(Stored dataset items)
_ _ _ _

(* ===== verification/Deployment.v ===== *)
(** Deployment receipts: [internal/state/deployment.go].

    A receipt is the JSON file [deployments/<repository>.json]; the JSON codec is a
    parameter ([DeploymentLib]).  The files are a map from repository name to
    content.  [CommitDeployments] takes the git commit it ends in as an argument;
    [canWrite] says which files can be replaced, a replacement being atomic. *)

From S2P Require Import Prelude GoStrings GoSlices GoRegexp Model Formats JsonStrict Manifest.

Open Scope Z_scope.

Class DeploymentLib `{JsonLib, TimeLib} := {
  UnmarshalDeployment : string → result DeploymentRecord;
  MarshalDeployment : DeploymentRecord → result string;
}.

Definition noDeployment : DeploymentRecord := mkDeployment 0 "" "" "" "" "" "" "" "" [] "" "" 0 "".

Definition set_schema (schema : Z) (r : DeploymentRecord) : DeploymentRecord :=
  mkDeployment schema (dep_Repository r) (dep_PlanID r) (dep_ChangeID r) (dep_TreeSHA256 r) (dep_ManifestSHA256 r)
    (dep_NativeRevision r) (dep_DeployedAt r) (dep_ActiveSigningFingerprint r) (dep_TrustedSigningFingerprints r)
    (dep_SigningKeyringPath r) (dep_SigningRotationPhase r) (dep_SigningMinimumRefreshSeconds r) (dep_TrustSince r).

(** ** Validity *)

Definition validDeploymentIdentity (record : DeploymentRecord) : bool :=
  ValidSHA256 (dep_PlanID record) && ValidSHA256 (dep_TreeSHA256 record) &&
  (bool_decide (dep_ManifestSHA256 record = "") || ValidSHA256 (dep_ManifestSHA256 record)) &&
  negb (bool_decide (dep_NativeRevision record = "")) &&
  bool_decide (dep_ChangeID record = dep_Repository record +:+ ":" +:+ stake 12 (dep_TreeSHA256 record)).

(** No signing state at all. *)
Definition unsignedDeployment (record : DeploymentRecord) : bool :=
  bool_decide (dep_TrustedSigningFingerprints record = []) && bool_decide (dep_SigningKeyringPath record = "") &&
  bool_decide (dep_SigningRotationPhase record = "") && (dep_SigningMinimumRefreshSeconds record =? 0) &&
  bool_decide (dep_TrustSince record = "").

(** The loop over the trusted fingerprints. *)
Fixpoint distinctFingerprints (seen : gset string) (fingerprints : list string) : bool :=
  match fingerprints with
  | [] => true
  | fingerprint :: rest =>
      MatchFull fingerprintPattern fingerprint && negb (bool_decide (fingerprint ∈ seen)) &&
      distinctFingerprints ({[fingerprint]} ∪ seen) rest
  end.

Section deployment.
Context `{DeploymentLib}.

Definition validDeploymentSigning (record : DeploymentRecord) : bool :=
  let active := dep_ActiveSigningFingerprint record in
  let trusted := dep_TrustedSigningFingerprints record in
  let phase := dep_SigningRotationPhase record in
  let refresh := dep_SigningMinimumRefreshSeconds record in
  let path := dep_SigningKeyringPath record in
  if dep_SchemaVersion record =? 1 then bool_decide (active = "") && unsignedDeployment record
  else if bool_decide (active = "") then unsignedDeployment record
  else if negb (MatchFull fingerprintPattern active) || bool_decide (trusted = []) ||
          negb (is_ok (validateRelativePath path)) || negb (HasPrefix path "keys/") || negb (HasSuffix path ".gpg") ||
          (negb (bool_decide (phase = "")) && negb (bool_decide (phase = "introducing")) && negb (bool_decide (phase = "activated")))
  then false
  else if (bool_decide (phase = "") && negb (refresh =? 0)) ||
          (negb (bool_decide (phase = "")) && (refresh <? MinimumSigningRefreshSeconds))
  then false
  else if (bool_decide (phase = "") && (negb (length trusted =? 1)%nat || negb (bool_decide (trusted !! 0%nat = Some active)))) ||
          (bool_decide (phase = "introducing") && (negb (length trusted =? 2)%nat || negb (bool_decide (trusted !! 0%nat = Some active)))) ||
          (bool_decide (phase = "activated") && (negb (length trusted =? 2)%nat || negb (bool_decide (trusted !! 1%nat = Some active))))
  then false
  else distinctFingerprints ∅ trusted && bool_decide (active ∈ trusted) &&
       negb (bool_decide (ParseRFC3339 (dep_TrustSince record) = None)).

Definition ValidateDeploymentRecord (record : DeploymentRecord) (repository : string) : result () :=
  if bool_decide (record = noDeployment) then Ok ()
  else
    refuse "invalid deployment record"
      when (negb (dep_SchemaVersion record =? 1) && negb (dep_SchemaVersion record =? DeploymentSchema)) ||
           negb (bool_decide (dep_Repository record = repository)) || negb (validDeploymentIdentity record) ||
           negb (validDeploymentSigning record);
    refuse "invalid deployment timestamp" when bool_decide (ParseRFC3339 (dep_DeployedAt record) = None);
    Ok ().

(** ** Loading *)

Definition maximumDeployment : nat := Z.to_nat (2 ^ 20).

(** The canonical bytes of a receipt. *)
Definition encodeDeployment (record : DeploymentRecord) : result string :=
  content ← MarshalDeployment record;
  Ok (content +:+ String "010" "").

(** [content] is the file's bytes, [None] when there is no file. *)
Definition LoadDeployment (repository : string) (content : option string) : result DeploymentRecord :=
  _ ← ValidateRepositoryName repository;
  match content with
  | None => Ok noDeployment
  | Some content =>
      record ← Decode UnmarshalDeployment content maximumDeployment;
      _ ← ValidateDeploymentRecord record repository;
      canonical ← encodeDeployment record;
      refuse "deployment record is not canonical" when negb (bool_decide (content = canonical));
      Ok record
  end.

(** A zero [time.Time], the first instant of year 1. *)
Definition zeroTime : Z := -62135596800 * Second.

(** [committedAt] is the time of the managed commit that recorded the receipt. *)
Definition AuthoritativeDeploymentTrustSince (record : DeploymentRecord) (committedAt : result Z) : result Z :=
  if bool_decide (dep_TrustSince record = "") then Ok zeroTime
  else match ParseRFC3339 (dep_TrustSince record) with
       | None => Err "invalid deployment trust timestamp"
       | Some trustSince =>
           committedAt ← committedAt;
           Ok (if trustSince <? committedAt then committedAt else trustSince)
       end.

(** ** Committing *)

(** How a write ends: [Done]; [Failed] before the file is replaced; [Unsynced],
    an error of [atomicWrite] after the rename, when the directory cannot be
    synced.  A removal that is not [Done] leaves the file. *)
Inductive writing := Done | Failed | Unsynced.

(** What goes wrong in one call: which files cannot be read, how the write of
    each ends, and how putting each back ends. *)
Record Faults := mkFaults {
  readable : string → bool;
  writes : string → writing;
  restores : string → writing;
}.

Definition restoreFailed : string := "; restore deployment record: %w".
Definition removeFailed : string := "; remove deployment record: %w".

(** The deferred function, on an error: the files are put back in the order they
    were displaced, and each failure is appended to the error. *)
Definition restorePriors (faults : Faults) (priors : list (string * option string)) (files : gmap string string)
    (resultErr : string) : gmap string string * string :=
  foldl (λ state p,
    let '(files, resultErr) := state in
    match p.2 with
    | Some content =>
        match restores faults p.1 with
        | Done => (<[p.1 := content]> files, resultErr)
        | Failed => (files, resultErr +:+ restoreFailed)
        | Unsynced => (<[p.1 := content]> files, resultErr +:+ restoreFailed)
        end
    | None =>
        match restores faults p.1 with
        | Done => (delete p.1 files, resultErr)
        | _ => (files, resultErr +:+ removeFailed)
        end
    end) (files, resultErr) priors.

(** The loop over the sorted records: the files, the displaced ones, the paths
    changed, and whether an early return stopped it. *)
Fixpoint writeDeployments (faults : Faults) (previous : option string) (records : list DeploymentRecord)
    (files : gmap string string) (priors : list (string * option string)) (paths : list string)
    : gmap string string * list (string * option string) * result (list string) :=
  match records with
  | [] => (files, priors, Ok paths)
  | record :: rest =>
      let name := dep_Repository record in
      let checked :=
        refuse "duplicate deployment record" when bool_decide (previous = Some name);
        let record := set_schema DeploymentSchema record in
        refuse "invalid deployment record" when negb (is_ok (ValidateRepositoryName name));
        _ ← ValidateDeploymentRecord record name;
        content ← encodeDeployment record;
        refuse "read deployment record" when negb (readable faults name);
        Ok content
      in
      match checked with
      | Err e => (files, priors, Err e)
      | Ok content =>
          if bool_decide (files !! name = Some content)
          then writeDeployments faults (Some name) rest files priors paths
          else
            let priors := priors ++ [(name, files !! name)] in
            match writes faults name with
            | Done => writeDeployments faults (Some name) rest (<[name := content]> files) priors
                        (paths ++ ["deployments/" +:+ name +:+ ".json"])
            | Failed => (files, priors, Err "write deployment record")
            | Unsynced => (<[name := content]> files, priors, Err "write deployment record")
            end
      end
  end.

Definition recordLess (l r : DeploymentRecord) : bool := str_ltb (dep_Repository l) (dep_Repository r).

(** [commitManagedPaths] makes the commit from the files and the changed paths. *)
Definition CommitDeployments (faults : Faults) (commitManagedPaths : gmap string string → list string → result string)
    (baseRevision : string) (records : list DeploymentRecord) (files : gmap string string)
    : gmap string string * result string :=
  match records with
  | [] => (files, Ok baseRevision)
  | _ =>
      let '(written, priors, outcome) := writeDeployments faults None (sort_slice recordLess records) files [] [] in
      let committed :=
        paths ← outcome;
        if bool_decide (paths = []) then Ok baseRevision else commitManagedPaths written paths
      in
      match committed with
      | Ok revision => (written, Ok revision)
      | Err e => let '(restored, resultErr) := restorePriors faults priors written e in (restored, Err resultErr)
      end
  end.
End deployment.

_ _ _ _

■ Task requirements ■
Set down, unchanged, only those lines above that fall between the line with "Definition noDeployment : DeploymentRecord" and the line with "mkDeployment schema (dep_Repository", the two end lines included.

■ Expected answer ■
Definition noDeployment : DeploymentRecord := mkDeployment 0 "" "" "" "" "" "" "" "" [] "" "" 0 "".

Definition set_schema (schema : Z) (r : DeploymentRecord) : DeploymentRecord :=
  mkDeployment schema (dep_Repository r) (dep_PlanID r) (dep_ChangeID r) (dep_TreeSHA256 r) (dep_ManifestSHA256 r)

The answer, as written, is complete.